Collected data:
--------------------------------------------------

(* ===== verification/StagingSlots.v ===== *)
(** * StagingSlots: host staging buffers of a session
    (class StagingLayerManager: src/tpu_sync/kv_cache/transfer_session.h and
    transfer_receive_session.cc)

    A session with fewer host buffers than units (layers or pools) leases them: a unit
    takes the free slot at the head of a queue and keeps it until its host work is done. *)

From S2P Require Import Prelude.

Record StagingLayerManager := mkManager {
  free_ : list Z;
  leases_ : gmap Z Z;
  shutdown_ : bool;
}.

Definition StagingLayerManager_new (num_slots : Z) : StagingLayerManager := mkManager (seqZ 0 num_slots) ∅ false.
(** The condition [Acquire] waits for. *)
Definition ready (unit : Z) (cancelled : bool) (m : StagingLayerManager) : bool :=
  shutdown_ m || cancelled || bool_decide (is_Some (leases_ m !! unit)) || negb (bool_decide (free_ m = [])).
(** [None]: the caller goes on waiting; [expired]: the deadline has passed. *)
Definition Acquire (expired : bool) (unit : Z) (cancelled : bool) (m : StagingLayerManager)
    : option (StatusOr Z * StagingLayerManager) :=
  if bool_decide (free_ m = []) && bool_decide (leases_ m = ∅) then Some (Err kFailedPrecondition, m)
  else if negb (ready unit cancelled m) then if expired then Some (Err kDeadlineExceeded, m) else None
  else if shutdown_ m || cancelled then Some (Err kCancelled, m)
  else match leases_ m !! unit with
       | Some slot => Some (Ok slot, m)
       | None =>
           match free_ m with
           | slot :: free => Some (Ok slot, mkManager free (<[unit := slot]> (leases_ m)) (shutdown_ m))
           | [] => None
           end
       end.
Definition Lookup (unit : Z) (m : StagingLayerManager) : option Z := leases_ m !! unit.
Definition Release (unit : Z) (m : StagingLayerManager) : StagingLayerManager :=
  match leases_ m !! unit with
  | None => m
  | Some slot => mkManager (free_ m ++ [slot]) (delete unit (leases_ m)) (shutdown_ m)
  end.
(** In the order of the hash map, which nothing observes: sessions call it when the
    manager is shut down. *)
Definition ReleaseAll (m : StagingLayerManager) : StagingLayerManager :=
  mkManager (free_ m ++ (map_to_list (leases_ m)).*2) ∅ (shutdown_ m).
Definition Shutdown (m : StagingLayerManager) : StagingLayerManager := mkManager (free_ m) (leases_ m) true.
Definition num_free (m : StagingLayerManager) : Z := Z.of_nat (length (free_ m)).

(** ** No slot is lost or handed out twice *)
Definition leased (m : StagingLayerManager) : list Z := (map_to_list (leases_ m)).*2.
Definition slots_ok (num_slots : Z) (m : StagingLayerManager) : Prop := free_ m ++ leased m ≡ₚ seqZ 0 num_slots.

Lemma slots_new n : slots_ok n (StagingLayerManager_new n).
Proof. unfold slots_ok, leased. cbn. by rewrite map_to_list_empty, app_nil_r. Qed.
Lemma slots_shutdown n m : slots_ok n m → slots_ok n (Shutdown m).
Proof. done. Qed.
Lemma slots_release_all n m : slots_ok n m → slots_ok n (ReleaseAll m).
Proof. unfold slots_ok, leased. cbn. by rewrite map_to_list_empty, app_nil_r. Qed.
Lemma slots_release n unit m : slots_ok n m → slots_ok n (Release unit m).
Proof.
  unfold Release. destruct (leases_ m !! unit) as [slot|] eqn:E; [|done]. unfold slots_ok, leased. cbn. intros <-.
  rewrite <- (map_to_list_delete (leases_ m) unit slot E). cbn. solve_Permutation.
Qed.
Lemma acquire_inv expired unit cancelled m r m' :
  Acquire expired unit cancelled m = Some (r, m') →
  (m' = m ∧ ∀ slot, r = Ok slot → leases_ m !! unit = Some slot) ∨
  ∃ slot free, r = Ok slot ∧ leases_ m !! unit = None ∧ free_ m = slot :: free ∧ m' = mkManager free (<[unit := slot]> (leases_ m)) (shutdown_ m).
Proof.
  unfold Acquire. destruct (_ && _); [intros [= <- <-]; by left|]. destruct (negb _); [destruct expired; [|done]; intros [= <- <-]; by left|].
  destruct (shutdown_ m || cancelled); [intros [= <- <-]; by left|].
  destruct (leases_ m !! unit) eqn:El; [intros [= <- <-]; left; split; [done|]; by intros ? [= ->]|].
  destruct (free_ m) as [|slot free] eqn:Ef; [done|]. intros [= <- <-]. right. by exists slot, free.
Qed.
Lemma slots_acquire n expired unit cancelled m r m' :
  slots_ok n m → Acquire expired unit cancelled m = Some (r, m') → slots_ok n m'.
Proof.
  intros H [[-> _]|(slot & free & -> & El & Ef & ->)]%acquire_inv; [done|]. revert H. unfold slots_ok, leased. cbn. intros <-.
  rewrite map_to_list_insert by done. rewrite Ef. cbn. solve_Permutation.
Qed.
(** Two units never hold the same slot. *)
Lemma slots_exclusive n m u u' slot :
  slots_ok n m → leases_ m !! u = Some slot → leases_ m !! u' = Some slot → u = u'.
Proof.
  intros H E E'. destruct (decide (u = u')) as [|Hne]; [done|]. exfalso.
  assert (NoDup (leased m)) as Hnd. { assert (NoDup (free_ m ++ leased m)) as (_ & _ & ?)%NoDup_app; [|done]. rewrite H. apply NoDup_seqZ. }
  unfold leased in Hnd. rewrite <- (map_to_list_delete (leases_ m) u slot E) in Hnd. cbn in Hnd. apply NoDup_cons in Hnd as [Hno _].
  apply Hno, list_elem_of_fmap. exists (u', slot). split; [done|]. apply elem_of_map_to_list. by rewrite lookup_delete_ne.
Qed.

(** ** What the operations do to the leases *)
Lemma leases_acquire expired unit cancelled m slot m' :
  Acquire expired unit cancelled m = Some (Ok slot, m') → leases_ m' = <[unit := slot]> (leases_ m) ∧ shutdown_ m' = shutdown_ m.
Proof. intros [[-> H]|(slot' & free & [= ->] & El & Ef & ->)]%acquire_inv; [|done]. by rewrite insert_id by auto. Qed.
Lemma acquire_err expired unit cancelled m c m' : Acquire expired unit cancelled m = Some (Err c, m') → m' = m.
Proof. by intros [[-> H]|(slot' & free & [=] & _)]%acquire_inv. Qed.
Lemma acquire_shutdown expired unit cancelled m r m' : Acquire expired unit cancelled m = Some (r, m') → shutdown_ m' = shutdown_ m.
Proof. by intros [[-> _]|(slot & free & _ & _ & _ & ->)]%acquire_inv. Qed.
Lemma acquire_open expired unit cancelled m slot m' : Acquire expired unit cancelled m = Some (Ok slot, m') → shutdown_ m = false.
Proof. unfold Acquire, ready. destruct (shutdown_ m); [|done]. cbn. by destruct (_ && _). Qed.
Lemma leases_release unit m : leases_ (Release unit m) = delete unit (leases_ m).
Proof. unfold Release. case_match; [done|]. by rewrite delete_id. Qed.
Lemma shutdown_release unit m : shutdown_ (Release unit m) = shutdown_ m.
Proof. unfold Release. by case_match. Qed.
(** A caller whose deadline has passed is not kept waiting. *)
Lemma acquire_total unit cancelled m : ∃ r, Acquire true unit cancelled m = Some r.
Proof.
  unfold Acquire, ready. destruct (leases_ m !! unit) eqn:El, (free_ m) eqn:Ef; destruct (_ && _); try (by eauto);
    destruct (shutdown_ m || cancelled) eqn:Es; cbn; rewrite ?El, ?Ef; cbn; eauto.
Qed.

--------------------------------------------------

• Description of the task
Go to the line holding "unfold Acquire, ready. destruct (leases_" in the entries above and return it, along with every line after it, exactly as written.

• Response to this task
  unfold Acquire, ready. destruct (leases_ m !! unit) eqn:El, (free_ m) eqn:Ef; destruct (_ && _); try (by eauto);
    destruct (shutdown_ m || cancelled) eqn:Es; cbn; rewrite ?El, ?Ef; cbn; eauto.
Qed.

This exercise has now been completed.